Collected data entries
————

(** When no line was dropped, the parsed commands are those of the lines,
    position by position. *)
Lemma parse_all_full ls :
  length ls <= length (parse_all ls) ->
  forall j l, nth_error ls j = Some l ->
  exists p, _parse_set_command l = Some p
            /\ nth_error (parse_all ls) j = Some p.
Proof.
  induction ls as [|l0 r IH]; intros Hlen j l Hj.
  - destruct j; discriminate.
  - simpl in Hlen. simpl.
    pose proof (parse_all_length r) as Hr.
    destruct (_parse_set_command l0) as [p0|] eqn:E0.
    + simpl in Hlen. destruct j as [|j]; simpl in Hj.
      * inversion Hj. subst. exists p0. split; [exact E0 | reflexivity].
      * apply IH; [lia | exact Hj].
    + lia.
Qed.

Lemma replace_block_needs block_indices :
  forall res aligned_block i res',
    replace_block res aligned_block i block_indices = Ok res' ->
    block_indices = [] \/ i + length block_indices <= length aligned_block.
Proof.
  induction block_indices as [|idx r IH]; intros res aligned i res' H;
    [left; reflexivity|].
  right. simpl in H.
  destruct (index aligned i) as [x|e] eqn:Ex; simpl in H; [|discriminate].
  destruct (setitem res idx x) as [res1|e] eqn:E; simpl in H;
    [|discriminate].
  apply index_nth in Ex.
  assert (Hi : i < length aligned)
    by (apply nth_error_Some; rewrite Ex; discriminate).
  destruct (IH _ _ _ _ H) as [Hr | Hr]; simpl.
  - subst r. simpl. lia.
  - lia.
Qed.
(* ===== verification/_CoqProject ===== *)
-Q . S2P
Prelude.v
PyStr.v
FS.v
Glob.v
License.v
Sre.v
Regex.v
Template.v
Substitute.v
Run.v
Process.v
Examples.v
(* ===== verification/FS.v ===== *)
(** The operating-system layer that src/code_license_replacer.py goes
    through: [os.listdir] (inside [glob.glob], lines 6-12), [open] in mode
    ['r'] (line 16) and ['r+'] (line 30), and the file object's [read],
    [seek], [write], [truncate] and [close] (lines 31-37).

    The file system is a finite map from normalised paths to nodes: a
    regular file with its bytes and permissions, or a directory with its
    entries in [os.listdir] order.  A file object carries its path, the
    bytes it sees and its position; [fo_close] flushes it back. *)

From S2P Require Import Prelude.

Module FS.

Record perm := Perm { p_read : bool; p_write : bool }.

Inductive node :=
  | RegFile (data : text) (pm : perm)
  | Directory (entries : list text).

Abbreviation fs := (gmap text node).

(** The kernel reads ["./x"] as ["x"]; ["."] is the working directory. *)
Definition resolve (p : text) : text :=
  if bool_decide (take 2 p = ⟪"./"⟫) then drop 2 p else p.

(** [os.listdir(d)]: [None] is [os.error]. *)
Definition listdir (f : fs) (d : text) : option (list text) :=
  match f !! resolve d with
  | Some (Directory es) => Some es
  | _ => None
  end.

(** [os.path.isdir(p)] *)
Definition isdir (f : fs) (p : text) : bool :=
  match f !! resolve p with Some (Directory _) => true | _ => false end.

(** The [errno] values [open] reports, and [os.strerror] of each. *)
Definition ENOENT : nat := 2.
Definition EACCES : nat := 13.
Definition EISDIR : nat := 21.

Definition strerror (n : nat) : text :=
  if bool_decide (n = ENOENT) then ⟪"No such file or directory"⟫
  else if bool_decide (n = EACCES) then ⟪"Permission denied"⟫
  else if bool_decide (n = EISDIR) then ⟪"Is a directory"⟫
  else ⟪"Unknown error"⟫.

(** [open(p)].read(): [IOError] with [ENOENT] when [p] is missing, [EISDIR]
    when it is a directory, [EACCES] when it may not be read. *)
Definition open_read (f : fs) (p : text) : res text :=
  match f !! resolve p with
  | None => Err (IOError ENOENT p)
  | Some (Directory _) => Err (IOError EISDIR p)
  | Some (RegFile data pm) => if p_read pm then Ok data else Err (IOError EACCES p)
  end.

(** A file object opened with ['r+']. *)
Record fobj := FObj { fo_path : text; fo_data : text; fo_pos : nat; fo_perm : perm }.

(** [open(p, 'r+')]: a regular file both readable and writable; the
    errors are those of [open_read], [EACCES] when either right is missing. *)
Definition open_rw (f : fs) (p : text) : res fobj :=
  match f !! resolve p with
  | None => Err (IOError ENOENT p)
  | Some (Directory _) => Err (IOError EISDIR p)
  | Some (RegFile data pm) =>
      if p_read pm && p_write pm then Ok (FObj (resolve p) data 0 pm)
      else Err (IOError EACCES p)
  end.

(** [file.read()]: the rest of the file; the position moves to the end. *)
Definition fo_read (o : fobj) : text * fobj :=
  (drop (fo_pos o) (fo_data o),
   FObj (fo_path o) (fo_data o) (length (fo_data o)) (fo_perm o)).

(** [file.seek(n)] *)
Definition fo_seek (o : fobj) (n : nat) : fobj :=
  FObj (fo_path o) (fo_data o) n (fo_perm o).

(** [file.write(t)]: overwrite from the position (a gap past the end is
    filled with NUL bytes); the position moves past [t]. *)
Definition fo_write (o : fobj) (t : text) : fobj :=
  let d := fo_data o in
  let p := fo_pos o in
  FObj (fo_path o)
    (take p d ++ replicate (p - length d) "000"%char ++ t ++ drop (p + length t) d)
    (p + length t) (fo_perm o).

(** [file.truncate()]: cut the file at the position. *)
Definition fo_truncate (o : fobj) : fobj :=
  FObj (fo_path o) (take (fo_pos o) (fo_data o)) (fo_pos o) (fo_perm o).

(** [file.close()]: the bytes reach the file system. *)
Definition fo_close (f : fs) (o : fobj) : fs :=
  <[fo_path o := RegFile (fo_data o) (fo_perm o)]> f.

(** ** Well-formed file systems *)

(** Directory entries are distinct, non-empty names without a slash. *)
Definition fs_wf (f : fs) : Prop :=
  ∀ d es, f !! d = Some (Directory es) →
    NoDup es ∧ ∀ n, n ∈ es → n ≠ [] ∧ "/"%char ∉ n.

(** Two file systems with the same directories and the same paths:
    [os.listdir] and [os.path.lexists] cannot tell them apart. *)
Definition same_shape (f g : fs) : Prop :=
  ∀ k, (∀ es, f !! k = Some (Directory es) ↔ g !! k = Some (Directory es)) ∧
       (is_Some (f !! k) ↔ is_Some (g !! k)).

(** Two nodes alike but for the bytes of a regular file. *)
Definition node_alike (a b : option node) : Prop :=
  match a, b with
  | Some (RegFile _ pm), Some (RegFile _ pm') => pm = pm'
  | Some (Directory es), Some (Directory es') => es = es'
  | None, None => True
  | _, _ => False
  end.

(** [g] is [f] with only the contents of regular files changed: no path
    created or deleted, no directory listing and no permission changed. *)
Definition data_only (f g : fs) : Prop := ∀ k, node_alike (f !! k) (g !! k).

(** [fs_wf] as a check on a concrete file system. *)
Definition node_ok (nd : node) : Prop :=
  match nd with
  | Directory es => NoDup es ∧ Forall (λ n, n ≠ [] ∧ "/"%char ∉ n) es
  | RegFile _ _ => True
  end.

#[export] Instance node_ok_dec nd : Decision (node_ok nd).
Proof. destruct nd; simpl; apply _. Defined.

Definition fs_wf_b (f : fs) : bool := bool_decide (map_Forall (λ _, node_ok) f).

(** ** Lemmas *)

Lemma fs_wf_b_sound (f : fs) : fs_wf_b f = true → fs_wf f.
Proof.
  unfold fs_wf_b. rewrite bool_decide_eq_true. intros Hf d es Hd.
  specialize (Hf d _ Hd). cbn in Hf. destruct Hf as [Hnd Hes].
  split; [done|]. intros n Hn. by apply (proj1 (Forall_forall _ _) Hes).
Qed.

#[export] Instance same_shape_equiv : Equivalence same_shape.
Proof.
  split.
  - intros f k. done.
  - intros f g H k. destruct (H k) as [H1 H2]. split; [intros es; by rewrite H1|by rewrite H2].
  - intros f g h H H' k. destruct (H k) as [H1 H2], (H' k) as [H1' H2'].
    split; [intros es; by rewrite H1, H1'|by rewrite H2, H2'].
Qed.

#[export] Instance listdir_proper : Proper (same_shape ==> eq ==> eq) listdir.
Proof.
  intros f g H d ? <-. unfold listdir. destruct (H (resolve d)) as [H1 _].
  destruct (f !! resolve d) as [[|es]|], (g !! resolve d) as [[|es']|]; try done;
    first [specialize (H1 es) | specialize (H1 es')]; naive_solver.
Qed.

#[export] Instance isdir_proper : Proper (same_shape ==> eq ==> eq) isdir.
Proof.
  intros f g H d ? <-. unfold isdir. destruct (H (resolve d)) as [H1 _].
  destruct (f !! resolve d) as [[|es]|] eqn:E, (g !! resolve d) as [[|es']|] eqn:E'; try done;
    first [specialize (H1 es) | specialize (H1 es')]; naive_solver.
Qed.

#[export] Instance fs_wf_proper : Proper (same_shape ==> iff) fs_wf.
Proof.
  intros f g H. unfold fs_wf. split; intros Hwf d es Hd; apply (Hwf d); by apply H.
Qed.

(** Changing only file contents is reflexive and transitive. *)
#[export] Instance data_only_preorder : PreOrder data_only.
Proof.
  split.
  - intros f k. by destruct (f !! k) as [[]|].
  - intros f g h H1 H2 k. specialize (H1 k). specialize (H2 k). revert H1 H2.
    destruct (f !! k) as [[]|], (g !! k) as [[]|], (h !! k) as [[]|]; cbn; naive_solver.
Qed.

Lemma data_only_same_shape (f g : fs) : data_only f g → same_shape f g.
Proof.
  intros H k. specialize (H k). revert H.
  destruct (f !! k) as [[]|], (g !! k) as [[]|]; cbn; intros; subst;
    (split; [intros es; split; intros; simplify_eq; done|]); rewrite !is_Some_alt; naive_solver.
Qed.

Lemma data_only_insert_file (f : fs) k d pm d' :
  f !! k = Some (RegFile d pm) → data_only f (<[k := RegFile d' pm]> f).
Proof.
  intros Hk k'. destruct (decide (k = k')) as [<-|Hne].
  - rewrite lookup_insert_eq, Hk. done.
  - rewrite lookup_insert_ne by done. by destruct (f !! k') as [[]|].
Qed.

(** [seek(0)], [write(t)], [truncate()] leave exactly [t] in the file,
    whatever it held before; without [truncate] a longer old content would
    survive past the end of [t]. *)
Lemma seek_write_truncate_data (o : fobj) (t : text) :
  fo_data (fo_truncate (fo_write (fo_seek o 0) t)) = t ∧
  fo_pos (fo_truncate (fo_write (fo_seek o 0) t)) = length t.
Proof.
  unfold fo_truncate, fo_write, fo_seek. simpl. split; [|done].
  by rewrite take_app_length.
Qed.

(** The file after [seek(0); write(t); truncate(); close()] holds [t]. *)
Lemma rewrite_close (f : fs) (o : fobj) (t : text) :
  fo_close f (fo_truncate (fo_write (fo_seek o 0) t)) =
  <[fo_path o := RegFile t (fo_perm o)]> f.
Proof. unfold fo_close. by rewrite (proj1 (seek_write_truncate_data o t)). Qed.

Lemma fo_close_wf (f : fs) (o : fobj) :
  fs_wf f → (∀ es, f !! fo_path o ≠ Some (Directory es)) → fs_wf (fo_close f o).
Proof.
  intros Hwf Hnd d es. unfold fo_close.
  destruct (decide (fo_path o = d)) as [<-|Hne].
  - by rewrite lookup_insert_eq.
  - rewrite lookup_insert_ne by done. apply Hwf.
Qed.

Lemma listdir_wf (f : fs) d es :
  fs_wf f → listdir f d = Some es →
  NoDup es ∧ ∀ n, n ∈ es → n ≠ [] ∧ "/"%char ∉ n.
Proof.
  unfold listdir. intros Hwf. destruct (f !! resolve d) as [[|es']|] eqn:E; try done.
  intros [= <-]. by eapply Hwf.
Qed.

Lemma resolve_id (p : text) : head p ≠ Some "."%char → resolve p = p.
Proof.
  intros Hp. unfold resolve. rewrite bool_decide_eq_false_2; [done|].
  destruct p as [|c p]; [done|]. unfold_lits. intros [= -> _]. by apply Hp.
Qed.

Lemma open_rw_ok (f : fs) p o :
  open_rw f p = Ok o →
  fo_path o = resolve p ∧ fo_pos o = 0 ∧
  f !! resolve p = Some (RegFile (fo_data o) (fo_perm o)) ∧
  p_read (fo_perm o) = true ∧ p_write (fo_perm o) = true.
Proof.
  unfold open_rw. destruct (f !! resolve p) as [[data pm|]|]; try done.
  destruct (p_read pm) eqn:Hr, (p_write pm) eqn:Hw; simpl; try done.
  intros [= <-]. simpl. done.
Qed.


(** C18: [seek(0)], [write(t)], [truncate()] leave exactly [t] in the file,
    whatever it held before; without [truncate] a longer old content would
    survive past the end of [t]. *)
Theorem seek_write_truncate (o : fobj) (t : text) :
  fo_data (fo_truncate (fo_write (fo_seek o 0) t)) = t ∧
  fo_pos (fo_truncate (fo_write (fo_seek o 0) t)) = length t.
Proof. apply seek_write_truncate_data. Qed.


End FS.
(* ===== verification/Template.v ===== *)
(** The replacement template of [re.sub] (line 32 of
    src/code_license_replacer.py).

    The second argument of [re.sub] is not inserted verbatim: when it
    holds a backslash, [_sre.c] hands it to [re._subx], which parses it
    with [sre_parse.parse_template] into literal pieces and group
    references, and [sre_parse.expand_template] fills the references in
    from the match.  The header of line 32 embeds the file's base name and
    the license text, so a backslash in either is interpreted: [\n] becomes
    a newline, [\1] the text of the old comment, [\2] an error.

    [tk_read], [tk_get] and [tk_match] are the [Tokenizer] of [sre_parse]
    (one token of look-ahead, a token is a byte or a backslash and the next
    byte); [parse_loop] is the [while 1] loop of [parse_template], with fuel
    ([parse_template_total] shows the fuel given is always enough);
    [compile_repl] adds the literal fast path of [pattern_subx].
    [parse_template_group] parses a template of plain bytes around one
    group reference, the shape a license line holding [\2] gives. *)

From S2P Require Import Prelude PyStr.

Module Template.

(** A compiled template: the pieces [(LITERAL, s)] and [(MARK, index)]. *)
Inductive titem :=
  | TLit (t : text)
  | TGroup (n : nat).

(** What [pattern_subx] uses as filter: the string itself, or a template. *)
Inductive repl :=
  | ReplLiteral (t : text)
  | ReplTemplate (items : list titem).

Definition err (msg : string) : py_exc := SreError (list_ascii_of_string msg).

(** ** The tokenizer *)

(** [Tokenizer.__next]: the next token of [s] and the rest. *)
Definition tk_read (s : text) : res (option text * text) :=
  match s with
  | [] => Ok (None, [])
  | c :: s' =>
      if bool_decide (c = backslash) then
        match s' with
        | [] => Err (err "bogus escape (end of line)")
        | d :: s'' => Ok (Some [c; d], s'')
        end
      else Ok (Some [c], s')
  end.

(** The tokenizer state: [self.next] and the unread bytes. *)
Record tokenizer := Tk { tk_next : option text; tk_rest : text }.

(** [Tokenizer(source)] reads the first token at once. *)
Definition tk_init (s : text) : res tokenizer :=
  '(n, r) ← tk_read s; Ok (Tk n r).

(** [get]: return [self.next] and read the following token. *)
Definition tk_get (tk : tokenizer) : res (option text * tokenizer) :=
  '(n, r) ← tk_read (tk_rest tk); Ok (tk_next tk, Tk n r).

(** [match(char)]: consume [char] if it is the next token. *)
Definition tk_match (c : ascii) (tk : tokenizer) : res (bool * tokenizer) :=
  if bool_decide (tk_next tk = Some [c]) then
    '(_, tk') ← tk_get tk; Ok (true, tk')
  else Ok (false, tk).

(** [s.next in DIGITS] / [in OCTDIGITS]: only a one-byte token can be in. *)
Definition next_in (P : ascii → bool) (tk : tokenizer) : bool :=
  match tk_next tk with Some [c] => P c | _ => false end.

(** ** Numbers and names *)

Definition digit_val (c : ascii) : nat := nat_of_ascii c - 48.

Definition digits_val (base : nat) (ds : text) : nat :=
  fold_left (λ acc d, acc * base + digit_val d) ds 0.

(** [int(name)] of Python 2 in base 10: surrounding whitespace, an
    optional sign, at least one digit; [None] is [ValueError]. *)
Definition py_int (s : text) : option Z :=
  let body := PyStr.strip s in
  let '(neg, ds) := match body with
                    | "-"%char :: ds => (true, ds)
                    | "+"%char :: ds => (false, ds)
                    | _ => (false, body)
                    end in
  if bool_decide (ds ≠ []) && forallb is_digit ds then
    let v := Z.of_nat (digits_val 10 ds) in Some (if neg then (- v)%Z else v)
  else None.
(** ** Lemmas *)

Lemma rewrite_text_unfold (lt fn s : text) :
  rewrite_text lt fn s = re_sub license_pattern 1 (header (basename fn) lt) s.
Proof. unfold rewrite_text. by rewrite license_regex_program. Qed.

(** Without a backslash the replacement is inserted as it is. *)
Lemma re_sub_literal (repl s : text) :
  backslash ∉ repl →
  re_sub license_pattern 1 repl s =
  match sre_search license_pattern s with
  | None => Ok s
  | Some (st, e, m) => Ok (take st s ++ repl ++ drop e s)
  end.
Proof.
  intros Hb. unfold re_sub, compile_repl. rewrite bool_decide_eq_false_2 by done.
  simpl. by destruct (sre_search _ _) as [[[st e] m]|].
Qed.

(** a file whose text has a leading block (the last admissible
    ["/**"] of the leading non-word run up to the first ["*/"] at least one
    byte later) becomes the header followed by the text after that ["*/"],
    provided the header holds no backslash. *)
Lemma rewrite_text_block_eq (lt fn s : text) k j :
  backslash ∉ header (basename fn) lt →
  leading_block s k j →
  rewrite_text lt fn s = Ok (header (basename fn) lt ++ drop (j + 2) s).
Proof.
  intros Hb Hblk. rewrite rewrite_text_unfold. rewrite re_sub_literal by done.
  destruct (sre_search_license_spec s) as [k' j' Hblk'|Hn].
  - destruct (leading_block_unique _ _ _ _ _ Hblk Hblk') as [_ <-]. done.
  - exfalso. by apply (Hn k), (leading_block_opener _ _ j).
Qed.

(** a file without an admissible opener is left byte for byte as it
    is, provided the header holds no backslash. *)
Lemma rewrite_text_no_block_eq (lt fn s : text) :
  backslash ∉ header (basename fn) lt →
  (∀ k, ¬ opener_ok s k) →
  rewrite_text lt fn s = Ok s.
Proof.
  intros Hb Hn. rewrite rewrite_text_unfold. rewrite re_sub_literal by done.
  destruct (sre_search_license_spec s) as [k j Hblk|]; [|done].
  exfalso. by apply (Hn k), (leading_block_opener _ _ j).
Qed.

(** Positions inside [ws ++ "/**" ++ b ++ "*/" ++ rest]. *)
Lemma block_lookup_b (ws b rest : text) i :
  i < length b → (ws ++ ⟪"/**"⟫ ++ b ++ ⟪"*/"⟫ ++ rest) !! (length ws + 3 + i) = b !! i.
Proof.
  intros Hi. rewrite <-Nat.add_assoc, lookup_app_add. simpl.
  by rewrite lookup_app_l by done.
Qed.

Lemma block_has_at (ws b rest : text) i p :
  has_at (ws ++ ⟪"/**"⟫ ++ b ++ ⟪"*/"⟫ ++ rest) (length ws + 3 + i) p =
  has_at (b ++ ⟪"*/"⟫ ++ rest) i p.
Proof.
  rewrite <-Nat.add_assoc, has_at_app_r.
  change (3 + i) with (length ⟪"/**"⟫ + i). by rewrite has_at_app_r.
Qed.
(** Where [pow] writes no [errno] on the entries of the matrix and the sum
    of the squares is not below zero, [Matrix_l2] leaves the whole state as it
    was. *)
Lemma Matrix_l2_quiet pow pow_errno a m rows s :
  heap s !! a = Some m → stored m rows → Matrix_fits m →
  (∀ x, x ∈ concat rows → pow_errno x 2%float = None) →
  (sum_squares pow (concat rows) <? 0) = false →
  Matrix_l2 pow pow_errno (Some a) s
  = Some (sqrt (sum_squares pow (concat rows)), s).
Proof.
  intros Ha [Hv Hs] [Hfn Hfc] Hq Hpos. unfold Matrix_l2.
  rewrite (bind_Some _ _ _ _ _ (load_Some _ _ _ Ha)).
  set (f := λ acc x : float, acc + pow x 2).
  destruct (for_loop_inv
    (λ i acc s', s' = s ∧ acc = foldl f 0 (concat (take i rows)))
    (λ i acc, for_loop 0 (ncols m) (λ j acc,
       let* x := read_val a i j in
       let* sq := call_pow pow pow_errno x 2 in ret (acc + sq)) acc)
    (nrows m) 0 0 s) as (acc & s' & Hrun & -> & ->).
  - done.
  - done.
  - intros i acc ? Hi [-> ->].
    destruct (shaped_row _ _ _ _ Hs (proj2 Hi)) as (row & Hrow & Hlen).
    destruct (for_loop_inv
      (λ j acc' s', s' = s
         ∧ acc' = foldl f (foldl f 0 (concat (take i rows))) (take j row))
      (λ j acc, let* x := read_val a i j in
                let* sq := call_pow pow pow_errno x 2 in ret (acc + sq))
      (ncols m) 0 (foldl f 0 (concat (take i rows))) s)
      as (acc' & s' & Hrun & -> & ->).
    + done.
    + done.
    + intros j acc' ? Hj [-> ->].
      destruct (lookup_lt_is_Some_2 row j) as [x Hx]; [lia|].
      exists (f (foldl f (foldl f 0 (concat (take i rows))) (take j row)) x), s.
      split.
      * erewrite bind_Some;
          [|eapply read_val_Some; [exact Ha|exact Hv|unfold entry; by rewrite Hrow]].
        unfold bind, call_pow. rewrite Hq; [done|].
        apply list_elem_of_In, in_concat. exists row.
        split; apply list_elem_of_In; by eapply list_elem_of_lookup_2.
      * split; [done|]. by rewrite (take_S_r _ _ _ Hx), foldl_snoc.
    + exists (foldl f (foldl f 0 (concat (take i rows))) (take (0 + ncols m) row)), s.
      split; [exact Hrun|]. split; [done|].
      rewrite (take_S_r _ _ _ Hrow), concat_app, foldl_app. simpl.
      rewrite app_nil_r. by rewrite (take_ge row) by lia.
  - rewrite (bind_Some _ _ _ _ _ Hrun).
    rewrite take_ge by (destruct Hs; lia).
    unfold call_sqrt.
    change (foldl f 0 (concat rows)) with (sum_squares pow (concat rows)).
    by rewrite Hpos.
Qed.

(** Without storage [Matrix_l2] still runs its loops; they touch no entry as
    long as one of the recorded dimensions is zero. *)
Lemma Matrix_l2_no_storage pow pow_errno a m s :
  heap s !! a = Some m → nrows m = 0%nat ∨ ncols m = 0%nat →
  fits_int (nrows m) →
  Matrix_l2 pow pow_errno (Some a) s = Some (0, s).
Proof.
  intros Ha Hz Hfit. unfold Matrix_l2.
  rewrite (bind_Some _ _ _ _ _ (load_Some _ _ _ Ha)).
  assert (for_loop 0 (nrows m) (λ i acc,
            for_loop 0 (ncols m) (λ j acc,
              let* x := read_val a i j in
              let* sq := call_pow pow pow_errno x 2 in
              ret (acc + sq)) acc) 0 s
          = Some (0, s)) as Hrun.
  { destruct Hz as [-> | ->]; [done|].
    destruct (for_loop_inv (λ _ acc s', s' = s ∧ acc = 0%float)
      (λ i acc, for_loop 0 0 (λ j acc,
         let* x := read_val a i j in
         let* sq := call_pow pow pow_errno x 2 in
         ret (acc + sq)) acc)
      (nrows m) 0 0 s) as (acc & s' & Hrun & -> & ->); [done|done| |done].
    intros i acc ? _ [-> ->]. by exists 0, s. }
  by rewrite (bind_Some _ _ _ _ _ Hrun).
Qed.

(** With positive dimensions and no storage the first iteration reads through
    the null [vals]: nothing in [Matrix_l2] stands in the way. *)
Lemma Matrix_l2_null_vals pow pow_errno a m s :
  heap s !! a = Some m → vals m = None →
  (0 < nrows m)%nat → (0 < ncols m)%nat →
  Matrix_l2 pow pow_errno (Some a) s = None.
Proof.
  intros Ha Hv Hn Hc. unfold Matrix_l2.
  rewrite (bind_Some _ _ _ _ _ (load_Some _ _ _ Ha)).
  assert (read_val a 0 0 s = None) as Hread.
  { unfold read_val. rewrite (bind_Some _ _ _ _ _ (load_Some _ _ _ Ha)).
    by rewrite Hv. }
  destruct (nrows m) as [|n]; [lia|]. destruct (ncols m) as [|c]; [lia|].
  cbn [for_loop]. do 4 apply bind_None. exact Hread.
Qed.

(** Over a struct with a dimension above [INT_MAX] both norms overflow a
    counter; [Matrix_l2] does so without storage too. *)
Lemma norm_loops_overflow {A} (body : nat → nat → A → comp A) n c acc s :
  (0 < n)%nat → ¬ (fits_int n ∧ fits_int c) →
  for_loop 0 n (λ i acc, for_loop 0 c (λ j acc, body i j acc) acc) acc s = None.
Proof.
  intros Hn Hover.
  destruct (decide (Z.of_nat n ≤ INT_MAX)%Z) as [Hfn|Hfn].
  - assert (¬ fits_int c) as Hfc by (intros ?; by apply Hover).
    destruct n as [|n]; [lia|]. cbn [for_loop]. apply bind_None.
    apply for_loop_overflow; [apply fits_int_0|done].
  - apply for_loop_overflow; [apply fits_int_0|done].
Qed.

Lemma Matrix_l1_overflow a m rows s :
  heap s !! a = Some m → vals m = Some rows →
  (0 < nrows m)%nat → (0 < ncols m)%nat → ¬ Matrix_fits m →
  Matrix_l1 (Some a) s = None.
Proof.
  intros Ha Hv Hn Hc Hover. unfold Matrix_l1.
  rewrite (bind_Some _ _ _ _ _ (load_Some _ _ _ Ha)).
  rewrite (l1_guard_false _ _ Hv Hn Hc).
  by apply (norm_loops_overflow (λ i j result,
              let* toAdd := read_val a i j in ret (l1_step toAdd result))).
Qed.

Lemma Matrix_l2_overflow pow pow_errno a m s :
  heap s !! a = Some m → (0 < nrows m)%nat → ¬ Matrix_fits m →
  Matrix_l2 pow pow_errno (Some a) s = None.
Proof.
  intros Ha Hn Hover. unfold Matrix_l2.
  rewrite (bind_Some _ _ _ _ _ (load_Some _ _ _ Ha)). apply bind_None.
  by apply (norm_loops_overflow (λ i j acc,
              let* x := read_val a i j in
              let* sq := call_pow pow pow_errno x 2 in ret (acc + sq))).
Qed.

(** ** Results of addition and multiplication *)

Lemma Matrix_ok_filled n c rows g :
  (0 < n)%nat → (0 < c)%nat → represents n c g rows →
  Matrix_ok (mkMatrix n c (Some rows)).
Proof. intros Hn Hc [Hs _]. unfold Matrix_ok. simpl. auto. Qed.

————

Task: Output, from the data above, the lines from the line with "[compile_repl] adds the" to the line with "Ok (Tk n r)." exactly as they stand, both ends included and nothing else.

Your response:
    [compile_repl] adds the literal fast path of [pattern_subx].
    [parse_template_group] parses a template of plain bytes around one
    group reference, the shape a license line holding [\2] gives. *)

From S2P Require Import Prelude PyStr.

Module Template.

(** A compiled template: the pieces [(LITERAL, s)] and [(MARK, index)]. *)
Inductive titem :=
  | TLit (t : text)
  | TGroup (n : nat).

(** What [pattern_subx] uses as filter: the string itself, or a template. *)
Inductive repl :=
  | ReplLiteral (t : text)
  | ReplTemplate (items : list titem).

Definition err (msg : string) : py_exc := SreError (list_ascii_of_string msg).

(** ** The tokenizer *)

(** [Tokenizer.__next]: the next token of [s] and the rest. *)
Definition tk_read (s : text) : res (option text * text) :=
  match s with
  | [] => Ok (None, [])
  | c :: s' =>
      if bool_decide (c = backslash) then
        match s' with
        | [] => Err (err "bogus escape (end of line)")
        | d :: s'' => Ok (Some [c; d], s'')
        end
      else Ok (Some [c], s')
  end.

(** The tokenizer state: [self.next] and the unread bytes. *)
Record tokenizer := Tk { tk_next : option text; tk_rest : text }.

(** [Tokenizer(source)] reads the first token at once. *)
Definition tk_init (s : text) : res tokenizer :=
  '(n, r) ← tk_read s; Ok (Tk n r).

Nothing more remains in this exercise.